Third-party brands, style changes accelerated by Covid and inclusive in-store messaging all feature at M&S’s Westfield Stratford store, encapsulating the retailer’s latest thinking as it seeks to bolster its fashion credentials.
As the prospect of more normal life resumes, including more customers in stores, changes made to M&S’s fashion proposition are evident at the branch.
Fully turning around the fashion division is key to the retailer’s future fortunes and a raft of initiatives is under way at M&S, such as driving online sales through a digital-first stance and by fundamentally enhancing product appeal.
M&S has broken with tradition by selling, for the first time, third-party brands as well as its own.
The change, primarily being delivered online, is designed to complement the M&S core offer with an edited assortment of labels that the retailer knows its customers also shop with. Partners so far include Clarks, Seasalt, Hobbs, Fat Face and Phase Eight.
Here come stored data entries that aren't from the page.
Lemma merge_uri_value_uses e v : uses [] 1 0 0 (merge_uri_value e v).
Proof.
  unfold merge_uri_value. case_decide; [apply uses_none; auto with uses|].
  destruct e as [id|]; [|apply some_string_uses]. apply uses_none. uses_reads.
  match goal with |- context [if decide ?P then _ else _] => destruct (decide P) end; auto with uses.
Qed.

Lemma intern_unless_uses b v : uses [] 1 0 0 (intern_unless b v).
Proof. unfold intern_unless. destruct b; [apply uses_none; auto with uses|apply some_string_uses]. Qed.

(** A counted NFT keeps the number of contracts. *)
Lemma uses_count_nft contract (f : Contract → Contract) (k : M ()) :
  uses [] 0 0 0 k →
  uses [] 0 0 0 (cs ← gets contracts; cs ← unwrap (update_at contract f cs); modify (set_contracts cs);; k).
Proof.
  intros Hk s. pose proof (uses_update_contracts contract f s) as Hm. revert Hm.
  unfold mbind, M_bind, gets, unwrap, modify. destruct (update_at contract f (contracts s)); [|done].
  cbv beta iota. simpl. intros Hm. eapply (adds_trans [] 0 0 0 [] 0 0 0); [exact Hm|apply Hk].
Qed.

Lemma push_nft_uses chain_of contract token name turi iuri order :
  uses [] 0 0 0 chain_of → uses [] 0 0 1 (push_nft chain_of contract token name turi iuri order).
Proof.
  intros Hchain s. unfold push_nft.
  change ((gets nfts ≫= ?f) s) with (f (nfts s) s). cbv beta zeta.
  destruct (fits_u32 (length (nfts s))); cbn [negb]; [|split; simpl; [by left|lia..]].
  match goal with |- adds _ _ _ _ _ ((modify ?f ≫= ?k) s).2 => change ((modify f ≫= k) s) with (k () (f s)) end.
  match goal with |- adds _ _ _ _ _ (?k () ?s1).2 => set (s2 := s1); assert (Hk : uses [] 0 0 0 (k ())) end.
  - apply uses_then; [apply uses_modify; intros; split; simpl; [by left|lia..]|intros _].
    apply uses_then; [done|intros ch]. apply uses_count_nft.
    apply uses_then; [|intros _]; apply uses_modify; intros; split; simpl; (by left) || lia.
  - eapply adds_weaken; [..|eapply (adds_trans [] 0 0 1 [] 0 0 0); [|apply Hk]]; [done|lia..|].
    split; simpl; [by left|rewrite ?length_app; simpl; lia..].
Qed.

Section Rows.
Context `{JsonLibrary}.

Lemma merge_duplicate_nft_uses id row : uses [] 3 0 0 (merge_duplicate_nft id row).
Proof.
  unfold merge_duplicate_nft. uses_reads. apply (uses_bind [] 1 0 0 [] 2 0 0).
  { match goal with |- context [if ?b then _ else _] => destruct b end;
      [apply some_string_uses|apply uses_none; auto with uses]. }
  intros name. apply (uses_bind [] 1 0 0 [] 1 0 0); [apply merge_uri_value_uses|intros token].
  apply (uses_bind [] 1 0 0 [] 0 0 0); [apply merge_uri_value_uses|intros image]. auto with uses.
Qed.

Lemma try_ingest_row_uses row : uses [chain row] 3 1 1 (try_ingest_row row).
Proof.
  unfold try_ingest_row. case_decide; [apply uses_none; auto with uses|].
  apply (uses_bind [chain row] 0 0 0 [] 3 1 1); [apply ensure_chain_uses|intros ch].
  apply (uses_bind [] 0 1 0 [] 3 0 1); [apply ensure_contract_uses|intros contract].
  apply uses_then; [destruct (validated_metadata _); [apply insert_metadata_anchor_uses|auto with uses]|intros _].
  apply uses_then; [auto with uses|intros [id|]].
  - eapply uses_weaken; [apply merge_duplicate_nft_uses|done|lia..].
  - apply (uses_bind [] 1 0 0 [] 2 0 1); [apply intern_unless_uses|intros token].
    apply (uses_bind [] 1 0 0 [] 1 0 1); [apply intern_unless_uses|intros image].
    apply (uses_bind [] 1 0 0 [] 0 0 1); [apply intern_unless_uses|intros name].
    apply push_nft_uses. auto with uses.
Qed.
End Rows.

(** *** Loops *)

Lemma for_each_uses {A B} (f : B → A → M B) (cs : A → list str) (ns nc nn : nat) b l :
  (∀ b x, uses (cs x) ns nc nn (f b x)) →
  uses (l ≫= cs) (length l * ns) (length l * nc) (length l * nn) (for_each f b l).
Proof.
  intros Hf. revert b. induction l as [|x l IH]; intros b; [apply uses_ret|]. cbn [for_each].
  rewrite bind_cons. apply uses_bind; [apply Hf|apply IH].
Qed.

Lemma merge_contract_uses chain_map m c : uses [] 0 1 0 (merge_contract chain_map m c).
Proof.
  unfold merge_contract. uses_reads. apply (uses_bind [] 0 1 0 [] 0 0 0); [apply ensure_contract_uses|intros id].
  uses_reads. apply uses_then; [|intros; auto with uses].
  eapply uses_weaken; [apply (for_each_uses _ (λ _, []) 0 0 0); intros; apply insert_metadata_anchor_uses| |lia..].
  clear. induction (metadata_by_token c) as [|r l IH]; [done|]. by rewrite bind_cons.
Qed.

Lemma merge_nft_uses string_map contract_map n : uses [] 0 0 1 (merge_nft string_map contract_map n).
Proof.
  unfold merge_nft. uses_reads. match goal with |- context [match ?o with Some _ => _ | None => _ end] => destruct o end.
  - apply uses_none. unfold merge_existing_nft. uses_reads.
    apply uses_then; [case_decide; auto with uses|intros _].
    apply uses_then; [unfold lift_result; destruct (merge_mapped_uri _ _); auto with uses|intros t].
    apply uses_then; [auto with uses|intros _].
    apply uses_then; [unfold lift_result; destruct (merge_mapped_uri _ _); auto with uses|intros i]. auto with uses.
  - apply push_nft_uses. uses_reads. auto with uses.
Qed.

Lemma merge_shard_uses shard :
  uses (chains shard) (length (strings shard)) (length (contracts shard)) (length (nfts shard)) (merge_shard shard).
Proof.
  unfold merge_shard.
  assert (H1 : ∀ l : list str, l ≫= (λ x, [x]) = l) by (intros l; induction l; [done|]; rewrite bind_cons; simpl; by f_equal).
  assert (H0 : ∀ {A} (l : list A), l ≫= (λ _, []) = ([] : list str)) by (intros A l; induction l; [done|by rewrite bind_cons]).
  eapply uses_weaken.
  - apply uses_bind; [apply (for_each_uses _ (λ c, [c]) 0 0 0)|intros chain_map].
    { intros m c. apply (uses_bind [c] 0 0 0 [] 0 0 0); [apply ensure_chain_uses|auto with uses]. }
    apply uses_bind; [apply (for_each_uses _ (λ _, []) 1 0 0)|intros string_map].
    { intros m v. apply (uses_bind [] 1 0 0 [] 0 0 0); [apply intern_string_uses|auto with uses]. }
    apply uses_bind; [apply (for_each_uses _ (λ _, []) 0 1 0); intros; apply merge_contract_uses|intros contract_map].
    apply (for_each_uses _ (λ _, []) 0 0 1). intros. apply merge_nft_uses.
  - rewrite H1, !H0. set_solver.
  - lia.
  - lia.
  - lia.
Qed.

Lemma wp_uses {A} cs ns nc nn (m : M A) s Q E :
  wp m s Q E → uses cs ns nc nn m →
  wp m s (λ a s', Q a s' ∧ adds cs ns nc nn s s') (λ e s', E e s' ∧ adds cs ns nc nn s s').
Proof. intros Hw Hu. specialize (Hu s). revert Hw Hu. unfold wp. destruct (m s) as [[]]; done. Qed.

(** ** Stores built from rows *)

Section Built.
Context `{JsonLibrary}.

Lemma foldM_merge_views rows k v :
  foldM (λ v row, merge_views v (row_view row k)) v rows = rows_view rows k ≫= merge_views v.
Proof.
  unfold rows_view. induction rows as [|row rows IH] using rev_ind; [by destruct v|].
  rewrite !foldM_app, IH. destruct (foldM _ None rows) as [w|]; [|done]. cbn [mbind option_bind foldM].
  pose proof (merge_views_assoc v w (row_view row k)) as Ha.
  destruct (merge_views v w) as [vw|]; cbn [mbind option_bind] in *;
    destruct (merge_views w (row_view row k)) as [wr|]; cbn [mbind option_bind] in *; try done.
  - rewrite Ha. by destruct (merge_views v wr).
  - by rewrite Ha.
Qed.

(** What two sequences of rows say together. *)
Lemma rows_view_app rows1 rows2 k :
  rows_view (rows1 ++ rows2) k = v1 ← rows_view rows1 k; v2 ← rows_view rows2 k; merge_views v1 v2.
Proof.
  unfold rows_view at 1. rewrite foldM_app. fold (rows_view rows1 k).
  destruct (rows_view rows1 k) as [v|]; [|done]. cbn [mbind option_bind].
  rewrite foldM_merge_views. by destruct (rows_view rows2 k).
Qed.

(** A store that means some rows and holds no more than they need. *)
Record built_from (rows : list InputRow) (s : EntityStore) : Prop := {
  built_ok : store_ok s;
  built_view : represents s rows;
  built_chains : ∀ c, c ∈ chains s → c ∈ chain <$> rows;
  built_strings : length (strings s) ≤ 3 * length rows;
  built_contracts : length (contracts s) ≤ length rows;
  built_nfts : length (nfts s) ≤ length rows;
}.

(** Too many chains for 16-bit ids, or possibly too many texts, contracts or NFTs
    for 32-bit ids. *)
Definition rows_exhaust (rows : list InputRow) : Prop :=
  (2 ^ 16 ≤ Z.of_nat (length (remove_dups (chain <$> rows))) ∨ 2 ^ 32 ≤ 3 * Z.of_nat (length rows))%Z.

(** Why rows cannot be loaded. *)
Definition rows_fail (rows : list InputRow) : Prop := (∃ k, rows_view rows k = None) ∨ rows_exhaust rows.

Lemma remove_dups_le (l1 l2 : list str) : l1 ⊆ l2 → length (remove_dups l1) ≤ length (remove_dups l2).
Proof.
  intros Hsub. apply submseteq_length, NoDup_submseteq; [apply NoDup_remove_dups|].
  intros x. rewrite !elem_of_remove_dups. apply Hsub.
Qed.

Lemma rows_fail_app rows1 rows2 : rows_fail rows1 ∨ rows_fail rows2 → rows_fail (rows1 ++ rows2).
Proof.
  assert (Hex : rows_exhaust rows1 ∨ rows_exhaust rows2 → rows_exhaust (rows1 ++ rows2)).
  { unfold rows_exhaust. rewrite length_app, fmap_app.
    pose proof (remove_dups_le (chain <$> rows1) ((chain <$> rows1) ++ (chain <$> rows2)) ltac:(set_solver)).
    pose proof (remove_dups_le (chain <$> rows2) ((chain <$> rows1) ++ (chain <$> rows2)) ltac:(set_solver)). lia. }
  intros [[[k Hk]|?]|[[k Hk]|?]]; [left; exists k|right; by auto|left; exists k|right; by auto].
  - by rewrite rows_view_app, Hk.
  - rewrite rows_view_app, Hk. by destruct (rows_view rows1 k).
Qed.

(** A full store was built from too many rows. *)
Lemma at_capacity_rows rows s :
  store_ok s → (∀ c, c ∈ chains s → c ∈ chain <$> rows) → length (strings s) ≤ 3 * length rows →
  length (contracts s) ≤ length rows → length (nfts s) ≤ length rows → at_capacity s → rows_exhaust rows.
Proof.
  intros Hok Hc Hs Hk Hn Hcap. unfold rows_exhaust.
  assert (length (chains s) ≤ length (remove_dups (chain <$> rows))).
  { apply submseteq_length, NoDup_submseteq; [eapply index_ok_NoDup, Hok|].
    intros c. rewrite elem_of_remove_dups. apply Hc. }
  destruct Hcap as [|[|[|]]]; lia.
Qed.

Lemma built_from_empty limit evm : built_from [] (with_options limit evm).
Proof.
  split; [apply with_options_ok|apply represents_empty|by intros c ?%elem_of_nil|simpl; lia..].
Qed.

Lemma built_from_deferred limit evm : built_from [] (defer_unbounded_metadata_sort (with_options limit evm)).
Proof.
  split; [apply defer_ok| |by intros c ?%elem_of_nil|simpl; lia..].
  intros [[ch a] t]. unfold rows_view, view. simpl. by rewrite lookup_empty.
Qed.

Lemma built_ingest rows row s :
  built_from rows s →
  wp (try_ingest_row row) s (λ _ s', built_from (rows ++ [row]) s')
    (λ e _, e = InvalidInput "load" ∧ rows_fail (rows ++ [row])).
Proof.
  intros [Hok Hv Hc Hs Hk Hn].
  eapply wp_mono; [eapply wp_uses; [by apply try_ingest_row_wp|apply try_ingest_row_uses]| |].
  - intros _ s' [(Hok' & _ & Hv') [Hc' ? ? ?]]. split; rewrite ?length_app; simpl; [done| | |lia..].
    + intros k. rewrite rows_view_snoc, Hv. apply Hv'.
    + intros c Hin%Hc'. rewrite fmap_app. set_solver.
  - intros e s' [(-> & Hok' & _ & _ & [Hcon|Hcap]) [Hc' ? ? ?]]; (split; [done|]).
    + left. exists (row_address row). rewrite rows_view_snoc, Hv. exact Hcon.
    + right. apply (at_capacity_rows _ s'); rewrite ?length_app; simpl; [done| |lia..|done].
      intros c Hin%Hc'. rewrite fmap_app. set_solver.
Qed.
Stratford is the only store at present where M&S is showcasing external brands in this way, including on clothing hangers and prominent in-store graphics as well as dedicated areas.
The idea is likely to be tested at a few more shops however, where excess space can be devoted to the new names.
M&S clothing and home managing director Richard Price is emphatic that the addition of third-party brands does not mean that M&S is adopting a department store business model.
He says that any external brand must be “additive” to the M&S proposition - such as Clarks’ kids’ shoes, which match well with schoolwear.
He maintains: “Our primary effort is driving own-brand. What we have that department stores don’t is phenomenal own-brand.
“We’ve deliberately curated brands that we know the M&S customer shops - we haven’t prayed and sprayed.”
However he does see opportunity to build the portfolio of brand partnerships beyond clothing. “We have a real opportunity in home and we’re looking at similar collaborations,” he says.
Central to driving M&S’s own-label fashion business is womenswear, childrenswear and beauty director Jill Stanton, who points out improvements made to the retailer’s range.
She says that there has been a “casualisation” of the ranges. That reflects trends already under way but accelerated by the Covid pandemic, such as a shift towards less formal clothing as people work from home and the growth of athleisure.
The retailer has changed the way it displays product in-store, to better show customers ways of putting together outfits that reflect the mix of informal and smart seen in people’s dressing habits now, while M&S’s Goodmove athleisure range is creating additional business rather than taking sales away from other categories.
Changes to M&S’s in-store marketing have also been made at Stratford, to be more inclusive. The retailer’s Nothing Neutral ABout It campaign, spotlighting changes made to the lingerie offer and colours used to describe the product, features prominently in-store.
In the end, says Price, the changes are about making M&S clothing “more desirable” and about “want, not just need”.
He and Stanton seem confident that M&S is moving decisively in that direction.